(** Run a check over a list, stopping at the first error. *)
Fixpoint forEach {A} (f : A → check) (l : list A) : check :=
  match l with
  | [] => Ok ()
  | x :: l => _ ←! f x; forEach f l
  end.

(** [questions[id]] for an [id] that came from the map. *)
Definition withKey {A} (m : gmap string A) (id : string) (f : A → check) : check :=
  match m !! id with Some v => f v | None => Ok () end.

Definition ValidateQuestions (questions : gmap string Question) : check :=
  fail_if! Nat.eqb (size questions) 0 with questions_must_not_be_empty;
  forEach (λ id, withKey questions id (validateQuestion id)) (sortedQuestionIDs questions).

(** ** [validate.go]: answers *)

Definition validateUnitValue (name : string) (value : float64) : check :=
  fail_if! negb (isFinite value) with must_be_finite name;
  fail_if! f64_ltb value f64_0 || f64_ltb f64_1 value with must_be_unit name;
  Ok ().

Definition validateConfidence (confidence : option float64) : check :=
  match confidence with
  | None => Err (value_required "confidence")
  | Some c => validateUnitValue "confidence" c
  end.

Definition isSome {A} (o : option A) : bool := match o with Some _ => true | None => false end.

Definition validateNoulAnswer (answer : Answer) : check :=
  match a_Noul answer with
  | None => Err (value_required "noul")
  | Some noul =>
      _ ←! validateUnitValue "noul" noul;
      fail_if! a_Choice answer ≠s? "" with not_allowed "choice";
      fail_if! isSome (a_Score answer) with not_allowed "score";
      fail_if! negb (Nat.eqb (size (a_Legend answer)) 0) with not_allowed "legend";
      fail_if! negb (Nat.eqb (size (a_Probabilities answer)) 0) with not_allowed "probabilities";
      fail_if! isSome (a_Confidence answer) with not_allowed "confidence";
      Ok ()
  end.

(** The loop of [validateDistribution] over the entries in iteration order,
    with the running sum. *)
Fixpoint sumProbabilities (expected : list string) (sum : float64)
    (entries : list (string * float64)) : result ValidationError float64 :=
  match entries with
  | [] => Ok sum
  | (key, p) :: rest =>
      fail_if! negb (bool_decide (key ∈ expected)) with probabilities_unknown_key key;
      fail_if! negb (isFinite p) with must_be_finite key;
      fail_if! f64_ltb p f64_0 || f64_ltb f64_1 p with must_be_unit key;
      sumProbabilities expected (f64_add sum p) rest
  end.

Section Validate.
Context `{MapRange}.

Definition validateDistribution (site : string) (expectedKeys : list string)
    (probabilities : gmap string float64) : check :=
  fail_if! negb (Nat.eqb (size probabilities) (length expectedKeys))
    with probabilities_wrong_size;
  sum ←! sumProbabilities expectedKeys f64_0 (map_range site probabilities);
  fail_if! f64_ltb probabilityTolerance (SFabs (f64_sub sum f64_1)) with probabilities_bad_sum;
  Ok ().

Definition validateChoiceAnswer (site : string) (question : Question) (answer : Answer) : check :=
  fail_if! isSome (a_Noul answer) || isSome (a_Score answer)
           || negb (Nat.eqb (size (a_Legend answer)) 0) with fields_for_another_type;
  fail_if! negb (hasKey (a_Choice answer) (q_Criteria question))
    with unknown_choice (a_Choice answer);
  _ ←! validateConfidence (a_Confidence answer);
  _ ←! validateDistribution site (sortedKeys (q_Criteria question)) (a_Probabilities answer);
  (* a missing key reads as the zero value *)
  let selected := default f64_0 (a_Probabilities answer !! a_Choice answer) in
  fail_if! existsb (λ kp, f64_ltb (f64_add selected probabilityTolerance) kp.2)
             (map_range site (a_Probabilities answer))
    with choice_not_most_probable (a_Choice answer);
  Ok ().

(** The legend loop from [index] on; it returns the keys it has built. *)
Fixpoint checkLegend (legend : gmap string string) (seen : gset string) (index : nat)
    (levels : list string) : result ValidationError (list string) :=
  match levels with
  | [] => Ok []
  | expected :: rest =>
      let key := pretty index in
      match legend !! key with
      | None => Err (legend_missing_level key)
      | Some actual =>
          fail_if! bool_decide (actual ∈ seen) with legend_duplicate_value actual;
          fail_if! actual ≠s? expected with legend_wrong_value key;
          keys ←! checkLegend legend ({[actual]} ∪ seen) (S index) rest;
          Ok (key :: keys)
      end
  end.

(** [weighted += float64(index) * probabilities[key]] over [keys]. *)
Fixpoint weightedScore (probabilities : gmap string float64) (weighted : float64)
    (index : nat) (keys : list string) : float64 :=
  match keys with
  | [] => weighted
  | key :: rest =>
      let p := default f64_0 (probabilities !! key) in
      weightedScore probabilities
        (f64_add weighted (f64_mul (f64_of_Z (Z.of_nat index)) p)) (S index) rest
  end.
........
Problem -
Every line of the material that holds the word "rest" must be found and copied.

Answer section -
  | (key, p) :: rest =>
      sumProbabilities expected (f64_add sum p) rest
  | expected :: rest =>
          keys ←! checkLegend legend ({[actual]} ∪ seen) (S index) rest;
  | key :: rest =>
        (f64_add weighted (f64_mul (f64_of_Z (Z.of_nat index)) p)) (S index) rest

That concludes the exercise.